=== Section Start ===
Definition tc_attrs2attrs (dst src : vattrs) : vattrs :=
  mk_attrs (attr_file src) (masks dst) (select (masks dst) (vals src) (vals dst)).

Definition vattrs2stat (attrs : vattrs) (st : avals) : avals :=
  select (masks attrs) (vals attrs) st.

(** ** [support/tc_helper.c] *)

(** Copies the attributes that [src] has, one setter call each; there is none for
    the block count. *)
Definition tc_copy_attrs (src dst : vattrs) : vattrs :=
  let mk := masks src in
  let v := vals src in
  let set {A} (b : bool) (f : vattrs -> A -> vattrs) (x : A) (d : vattrs) :=
    if b then f d x else d in
  let dst := set (has_mode mk) vattrs_set_mode (mode v) dst in
  let dst := set (has_size mk) vattrs_set_size (size v) dst in
  let dst := set (has_nlink mk) vattrs_set_nlink (nlink v) dst in
  let dst := set (has_fileid mk) vattrs_set_fileid (fileid v) dst in
  let dst := set (has_uid mk) vattrs_set_uid (uid v) dst in
  let dst := set (has_gid mk) vattrs_set_gid (gid v) dst in
  let dst := set (has_rdev mk) vattrs_set_rdev (rdev v) dst in
  let dst := set (has_atime mk) vattrs_set_atime (atime v) dst in
  let dst := set (has_mtime mk) vattrs_set_mtime (mtime v) dst in
  set (has_ctime mk) vattrs_set_ctime (ctime v) dst.

(** [None] when [malloc] fails. *)
Definition new_file_handle (malloc_ok : bool) (fh_val : list ascii) : option file_handle :=
  if malloc_ok then Some (mk_handle (List.length fh_val) FILEID_NFS_FH_TYPE fh_val) else None.

(** [memcmp] of the first [n] bytes is not zero. *)
Definition memcmp_ne (a b : list ascii) (n : nat) : bool :=
  negb (bool_decide (take n a = take n b)).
=== Section End ===
**Work item**
Word for word, copy out the data.

**Answer to the exercise**
Definition tc_attrs2attrs (dst src : vattrs) : vattrs :=
  mk_attrs (attr_file src) (masks dst) (select (masks dst) (vals src) (vals dst)).

Definition vattrs2stat (attrs : vattrs) (st : avals) : avals :=
  select (masks attrs) (vals attrs) st.

(** ** [support/tc_helper.c] *)

(** Copies the attributes that [src] has, one setter call each; there is none for
    the block count. *)
Definition tc_copy_attrs (src dst : vattrs) : vattrs :=
  let mk := masks src in
  let v := vals src in
  let set {A} (b : bool) (f : vattrs -> A -> vattrs) (x : A) (d : vattrs) :=
    if b then f d x else d in
  let dst := set (has_mode mk) vattrs_set_mode (mode v) dst in
  let dst := set (has_size mk) vattrs_set_size (size v) dst in
  let dst := set (has_nlink mk) vattrs_set_nlink (nlink v) dst in
  let dst := set (has_fileid mk) vattrs_set_fileid (fileid v) dst in
  let dst := set (has_uid mk) vattrs_set_uid (uid v) dst in
  let dst := set (has_gid mk) vattrs_set_gid (gid v) dst in
  let dst := set (has_rdev mk) vattrs_set_rdev (rdev v) dst in
  let dst := set (has_atime mk) vattrs_set_atime (atime v) dst in
  let dst := set (has_mtime mk) vattrs_set_mtime (mtime v) dst in
  set (has_ctime mk) vattrs_set_ctime (ctime v) dst.

(** [None] when [malloc] fails. *)
Definition new_file_handle (malloc_ok : bool) (fh_val : list ascii) : option file_handle :=
  if malloc_ok then Some (mk_handle (List.length fh_val) FILEID_NFS_FH_TYPE fh_val) else None.

(** [memcmp] of the first [n] bytes is not zero. *)
Definition memcmp_ne (a b : list ascii) (n : nat) : bool :=
  negb (bool_decide (take n a = take n b)).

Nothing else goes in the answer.